Definition cachePrimaryImages (s : on_state) : M (on_state * option go_error) :=
  r ← FindStatefulSets (on_vdb s) FindExisting;
  match r with
  | Err e => mret (s, Some e)
  | Ok stss => mret (set_PrimaryImages s (foldl cache_image (PrimaryImages s) stss), None)
  end.

Definition loadSubclusterState : on_step :=
  collected (λ s,
    let s := set_TransientSc s (FindTransientSubcluster (on_vdb s)) in
    '(s, err) ← cachePrimaryImages s;
    oret (s, (no_requeue, err))).

Fixpoint iterate_stss (scType : string) (processFunc : sts_step) (stss : list StatefulSet) : on_step := λ s,
  match stss with
  | [] => proceed s
  | sts :: stss =>
      match isMatchingSubclusterType sts scType with
      | Err e => oret (s, (no_requeue, Some e))
      | Ok false => iterate_stss scType processFunc stss s
      | Ok true =>
          r ←! processFunc sts s;
          let '(s, (res, err)) := r in
          if IsReconcileAborted res err then oret (s, (res, err)) else iterate_stss scType processFunc stss s
      end
  end.

Definition iterateSubclusterType (scType : string) (processFunc : sts_step) : on_step := λ s,
  r ← FindStatefulSets (on_vdb s) (Z.lor FindExisting FindSorted);
  match r with
  | Err e => oret (s, (no_requeue, Some e))
  | Ok stss => iterate_stss scType processFunc stss s
  end.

TASK OBJECTIVE: Output the line containing "match stss with" and each line after it through the close of the entries, unchanged and with no other lines.

EXERCISE SOLUTION:
  match stss with
  | [] => proceed s
  | sts :: stss =>
      match isMatchingSubclusterType sts scType with
      | Err e => oret (s, (no_requeue, Some e))
      | Ok false => iterate_stss scType processFunc stss s
      | Ok true =>
          r ←! processFunc sts s;
          let '(s, (res, err)) := r in
          if IsReconcileAborted res err then oret (s, (res, err)) else iterate_stss scType processFunc stss s
      end
  end.

Definition iterateSubclusterType (scType : string) (processFunc : sts_step) : on_step := λ s,
  r ← FindStatefulSets (on_vdb s) (Z.lor FindExisting FindSorted);
  match r with
  | Err e => oret (s, (no_requeue, Some e))
  | Ok stss => iterate_stss scType processFunc stss s
  end.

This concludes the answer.